**Problem statement**
Repeat only the lines running from the beginning of the material through the line that contains "destruct b1; cbn [negb]; [|right;".

**Source material**
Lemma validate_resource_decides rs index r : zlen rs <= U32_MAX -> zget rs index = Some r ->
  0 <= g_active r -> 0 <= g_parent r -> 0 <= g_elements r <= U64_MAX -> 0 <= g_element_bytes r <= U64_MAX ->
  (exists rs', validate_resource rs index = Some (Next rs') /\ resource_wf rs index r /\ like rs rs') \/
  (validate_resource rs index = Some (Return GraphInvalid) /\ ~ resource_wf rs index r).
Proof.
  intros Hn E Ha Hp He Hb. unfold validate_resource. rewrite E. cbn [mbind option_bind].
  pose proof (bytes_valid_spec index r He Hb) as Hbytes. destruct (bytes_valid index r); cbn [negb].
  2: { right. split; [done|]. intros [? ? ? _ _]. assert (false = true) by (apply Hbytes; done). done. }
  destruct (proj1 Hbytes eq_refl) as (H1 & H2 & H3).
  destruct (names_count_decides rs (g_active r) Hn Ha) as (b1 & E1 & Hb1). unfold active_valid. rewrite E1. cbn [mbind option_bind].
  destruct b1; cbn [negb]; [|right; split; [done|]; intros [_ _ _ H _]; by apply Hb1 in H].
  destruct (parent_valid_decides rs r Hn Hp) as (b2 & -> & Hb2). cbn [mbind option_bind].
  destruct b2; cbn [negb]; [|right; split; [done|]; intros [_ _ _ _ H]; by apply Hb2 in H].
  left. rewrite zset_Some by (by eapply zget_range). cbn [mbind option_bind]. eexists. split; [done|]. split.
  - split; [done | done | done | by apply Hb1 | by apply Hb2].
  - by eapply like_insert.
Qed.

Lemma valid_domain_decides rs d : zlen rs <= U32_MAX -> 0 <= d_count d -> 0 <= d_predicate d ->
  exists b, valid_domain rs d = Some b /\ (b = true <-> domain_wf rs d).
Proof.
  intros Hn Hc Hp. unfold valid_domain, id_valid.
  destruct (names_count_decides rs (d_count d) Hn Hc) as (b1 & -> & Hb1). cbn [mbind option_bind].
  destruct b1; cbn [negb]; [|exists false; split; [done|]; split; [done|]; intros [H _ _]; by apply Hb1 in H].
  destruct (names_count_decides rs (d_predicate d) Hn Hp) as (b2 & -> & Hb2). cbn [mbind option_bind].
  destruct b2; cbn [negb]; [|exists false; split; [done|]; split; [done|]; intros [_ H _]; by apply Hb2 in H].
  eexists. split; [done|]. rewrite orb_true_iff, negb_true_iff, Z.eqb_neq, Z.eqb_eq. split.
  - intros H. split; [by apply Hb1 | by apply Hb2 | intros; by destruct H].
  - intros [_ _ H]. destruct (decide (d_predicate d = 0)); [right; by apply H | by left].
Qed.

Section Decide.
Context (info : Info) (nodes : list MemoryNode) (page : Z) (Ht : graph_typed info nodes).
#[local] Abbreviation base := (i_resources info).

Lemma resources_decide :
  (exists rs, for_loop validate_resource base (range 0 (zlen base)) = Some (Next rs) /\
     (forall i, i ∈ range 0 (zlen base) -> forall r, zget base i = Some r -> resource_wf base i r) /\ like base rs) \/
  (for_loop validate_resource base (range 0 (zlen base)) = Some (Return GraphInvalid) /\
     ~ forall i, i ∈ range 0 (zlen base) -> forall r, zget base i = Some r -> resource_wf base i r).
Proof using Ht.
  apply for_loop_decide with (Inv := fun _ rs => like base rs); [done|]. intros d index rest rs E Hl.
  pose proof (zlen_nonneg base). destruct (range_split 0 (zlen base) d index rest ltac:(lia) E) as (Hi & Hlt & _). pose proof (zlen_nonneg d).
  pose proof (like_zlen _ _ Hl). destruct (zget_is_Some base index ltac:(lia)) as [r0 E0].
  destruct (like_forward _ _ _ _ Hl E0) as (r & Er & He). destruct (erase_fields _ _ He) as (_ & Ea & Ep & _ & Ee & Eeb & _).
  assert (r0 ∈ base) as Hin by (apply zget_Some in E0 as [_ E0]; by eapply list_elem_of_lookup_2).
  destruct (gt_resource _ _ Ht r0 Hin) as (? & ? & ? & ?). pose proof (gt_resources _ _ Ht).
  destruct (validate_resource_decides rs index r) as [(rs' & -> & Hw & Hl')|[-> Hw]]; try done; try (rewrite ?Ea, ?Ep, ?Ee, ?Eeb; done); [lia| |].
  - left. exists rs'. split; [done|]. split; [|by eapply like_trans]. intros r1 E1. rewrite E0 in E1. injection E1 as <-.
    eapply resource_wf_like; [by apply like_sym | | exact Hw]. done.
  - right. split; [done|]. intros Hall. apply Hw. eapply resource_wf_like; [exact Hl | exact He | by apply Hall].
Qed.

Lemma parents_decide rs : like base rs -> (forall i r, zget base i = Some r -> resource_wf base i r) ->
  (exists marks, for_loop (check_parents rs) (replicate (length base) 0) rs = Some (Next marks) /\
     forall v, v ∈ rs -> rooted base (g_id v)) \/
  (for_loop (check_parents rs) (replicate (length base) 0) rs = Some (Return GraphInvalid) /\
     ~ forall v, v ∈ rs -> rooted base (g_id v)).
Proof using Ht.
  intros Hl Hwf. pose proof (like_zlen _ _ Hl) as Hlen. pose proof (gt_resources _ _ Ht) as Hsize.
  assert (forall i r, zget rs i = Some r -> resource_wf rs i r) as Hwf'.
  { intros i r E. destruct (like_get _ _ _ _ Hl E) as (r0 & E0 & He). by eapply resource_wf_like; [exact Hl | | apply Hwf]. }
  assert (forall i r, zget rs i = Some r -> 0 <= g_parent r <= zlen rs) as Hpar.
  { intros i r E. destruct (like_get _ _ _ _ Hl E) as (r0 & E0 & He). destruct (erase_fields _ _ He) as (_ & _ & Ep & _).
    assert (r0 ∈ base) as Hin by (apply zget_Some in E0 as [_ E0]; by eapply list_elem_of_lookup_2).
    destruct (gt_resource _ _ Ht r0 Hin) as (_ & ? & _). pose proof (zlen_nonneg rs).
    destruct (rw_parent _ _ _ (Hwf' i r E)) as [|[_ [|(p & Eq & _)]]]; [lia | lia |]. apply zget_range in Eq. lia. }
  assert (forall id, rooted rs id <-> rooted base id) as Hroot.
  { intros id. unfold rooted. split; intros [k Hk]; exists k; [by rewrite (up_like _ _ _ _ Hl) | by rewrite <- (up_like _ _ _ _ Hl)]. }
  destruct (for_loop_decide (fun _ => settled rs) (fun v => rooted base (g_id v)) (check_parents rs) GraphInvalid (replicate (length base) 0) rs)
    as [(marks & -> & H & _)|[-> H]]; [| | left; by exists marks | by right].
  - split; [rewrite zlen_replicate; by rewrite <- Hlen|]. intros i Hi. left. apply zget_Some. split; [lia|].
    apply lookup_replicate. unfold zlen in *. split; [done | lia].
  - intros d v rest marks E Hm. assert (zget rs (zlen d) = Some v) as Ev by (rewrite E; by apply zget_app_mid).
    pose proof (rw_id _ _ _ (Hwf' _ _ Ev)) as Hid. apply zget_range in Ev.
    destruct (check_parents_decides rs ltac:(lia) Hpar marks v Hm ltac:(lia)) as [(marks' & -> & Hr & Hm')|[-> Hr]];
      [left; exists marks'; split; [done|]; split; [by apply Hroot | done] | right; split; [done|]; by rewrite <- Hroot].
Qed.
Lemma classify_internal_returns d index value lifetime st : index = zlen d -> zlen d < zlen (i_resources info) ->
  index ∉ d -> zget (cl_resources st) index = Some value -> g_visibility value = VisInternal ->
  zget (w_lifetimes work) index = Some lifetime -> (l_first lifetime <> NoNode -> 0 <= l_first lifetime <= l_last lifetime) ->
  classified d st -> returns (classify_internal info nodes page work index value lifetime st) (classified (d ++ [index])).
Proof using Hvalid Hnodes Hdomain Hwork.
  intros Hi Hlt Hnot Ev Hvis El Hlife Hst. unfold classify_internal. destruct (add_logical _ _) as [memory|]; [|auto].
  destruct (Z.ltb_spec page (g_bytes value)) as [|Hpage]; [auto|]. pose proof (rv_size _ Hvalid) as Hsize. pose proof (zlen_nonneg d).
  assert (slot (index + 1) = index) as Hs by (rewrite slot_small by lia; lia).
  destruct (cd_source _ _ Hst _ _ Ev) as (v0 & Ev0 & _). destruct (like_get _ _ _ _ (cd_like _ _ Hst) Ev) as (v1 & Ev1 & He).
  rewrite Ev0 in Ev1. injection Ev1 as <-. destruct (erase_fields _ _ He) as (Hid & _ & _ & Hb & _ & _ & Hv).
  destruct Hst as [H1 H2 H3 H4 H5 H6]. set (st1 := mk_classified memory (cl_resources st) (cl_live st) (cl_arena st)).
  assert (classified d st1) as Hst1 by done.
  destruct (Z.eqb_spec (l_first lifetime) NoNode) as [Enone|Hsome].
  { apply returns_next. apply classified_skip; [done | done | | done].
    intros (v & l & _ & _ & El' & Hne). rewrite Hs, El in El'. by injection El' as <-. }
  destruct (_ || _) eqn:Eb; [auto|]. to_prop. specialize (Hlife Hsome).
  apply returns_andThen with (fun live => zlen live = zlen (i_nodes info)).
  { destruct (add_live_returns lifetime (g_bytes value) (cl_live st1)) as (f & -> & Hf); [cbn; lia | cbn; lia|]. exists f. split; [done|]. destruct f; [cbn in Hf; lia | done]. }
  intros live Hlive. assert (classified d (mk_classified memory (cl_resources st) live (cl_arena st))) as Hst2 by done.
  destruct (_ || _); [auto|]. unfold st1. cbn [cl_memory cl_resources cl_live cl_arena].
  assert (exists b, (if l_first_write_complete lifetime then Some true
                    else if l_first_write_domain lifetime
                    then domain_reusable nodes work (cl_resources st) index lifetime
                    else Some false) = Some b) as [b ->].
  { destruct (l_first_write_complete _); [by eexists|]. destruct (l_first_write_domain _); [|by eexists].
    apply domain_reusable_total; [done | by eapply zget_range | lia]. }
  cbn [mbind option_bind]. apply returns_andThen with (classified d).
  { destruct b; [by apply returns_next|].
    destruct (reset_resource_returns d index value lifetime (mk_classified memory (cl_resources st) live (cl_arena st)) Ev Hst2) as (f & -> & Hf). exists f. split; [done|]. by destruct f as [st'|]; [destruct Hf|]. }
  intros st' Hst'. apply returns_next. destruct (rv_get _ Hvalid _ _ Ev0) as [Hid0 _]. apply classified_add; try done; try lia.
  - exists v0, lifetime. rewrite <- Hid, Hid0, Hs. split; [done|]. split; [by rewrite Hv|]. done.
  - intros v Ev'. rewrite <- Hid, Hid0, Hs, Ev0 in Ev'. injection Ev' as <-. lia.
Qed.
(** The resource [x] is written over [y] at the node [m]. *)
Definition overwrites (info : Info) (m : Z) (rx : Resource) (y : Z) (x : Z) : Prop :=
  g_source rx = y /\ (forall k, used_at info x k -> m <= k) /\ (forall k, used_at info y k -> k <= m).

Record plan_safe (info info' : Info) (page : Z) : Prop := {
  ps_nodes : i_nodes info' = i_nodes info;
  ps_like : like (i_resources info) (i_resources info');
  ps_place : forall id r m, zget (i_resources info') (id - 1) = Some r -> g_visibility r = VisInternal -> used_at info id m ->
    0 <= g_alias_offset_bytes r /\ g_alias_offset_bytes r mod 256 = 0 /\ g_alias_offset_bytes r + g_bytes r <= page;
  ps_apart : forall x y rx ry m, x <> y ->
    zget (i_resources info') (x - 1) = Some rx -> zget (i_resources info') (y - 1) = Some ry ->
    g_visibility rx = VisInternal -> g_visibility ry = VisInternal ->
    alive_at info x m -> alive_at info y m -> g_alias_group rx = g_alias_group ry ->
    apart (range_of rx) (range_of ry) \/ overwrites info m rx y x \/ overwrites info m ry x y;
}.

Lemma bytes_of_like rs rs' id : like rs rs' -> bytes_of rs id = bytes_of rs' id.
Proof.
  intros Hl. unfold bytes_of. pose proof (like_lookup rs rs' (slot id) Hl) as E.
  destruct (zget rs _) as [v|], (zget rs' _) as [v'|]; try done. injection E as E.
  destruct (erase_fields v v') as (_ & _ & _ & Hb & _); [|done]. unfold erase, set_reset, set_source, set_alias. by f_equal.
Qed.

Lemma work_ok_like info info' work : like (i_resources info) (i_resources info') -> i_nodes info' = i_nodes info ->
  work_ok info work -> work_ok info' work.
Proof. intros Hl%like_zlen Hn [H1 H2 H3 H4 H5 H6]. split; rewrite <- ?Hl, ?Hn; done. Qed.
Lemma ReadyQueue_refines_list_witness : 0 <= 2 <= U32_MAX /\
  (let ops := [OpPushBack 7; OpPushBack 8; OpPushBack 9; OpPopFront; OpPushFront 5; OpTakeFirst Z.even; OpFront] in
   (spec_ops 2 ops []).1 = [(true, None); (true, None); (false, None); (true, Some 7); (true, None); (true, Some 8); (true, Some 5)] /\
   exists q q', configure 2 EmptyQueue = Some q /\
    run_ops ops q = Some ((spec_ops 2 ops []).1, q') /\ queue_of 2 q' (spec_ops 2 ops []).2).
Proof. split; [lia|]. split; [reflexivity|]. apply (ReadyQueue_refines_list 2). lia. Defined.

**Answer to this exercise**
Lemma validate_resource_decides rs index r : zlen rs <= U32_MAX -> zget rs index = Some r ->
  0 <= g_active r -> 0 <= g_parent r -> 0 <= g_elements r <= U64_MAX -> 0 <= g_element_bytes r <= U64_MAX ->
  (exists rs', validate_resource rs index = Some (Next rs') /\ resource_wf rs index r /\ like rs rs') \/
  (validate_resource rs index = Some (Return GraphInvalid) /\ ~ resource_wf rs index r).
Proof.
  intros Hn E Ha Hp He Hb. unfold validate_resource. rewrite E. cbn [mbind option_bind].
  pose proof (bytes_valid_spec index r He Hb) as Hbytes. destruct (bytes_valid index r); cbn [negb].
  2: { right. split; [done|]. intros [? ? ? _ _]. assert (false = true) by (apply Hbytes; done). done. }
  destruct (proj1 Hbytes eq_refl) as (H1 & H2 & H3).
  destruct (names_count_decides rs (g_active r) Hn Ha) as (b1 & E1 & Hb1). unfold active_valid. rewrite E1. cbn [mbind option_bind].
  destruct b1; cbn [negb]; [|right; split; [done|]; intros [_ _ _ H _]; by apply Hb1 in H].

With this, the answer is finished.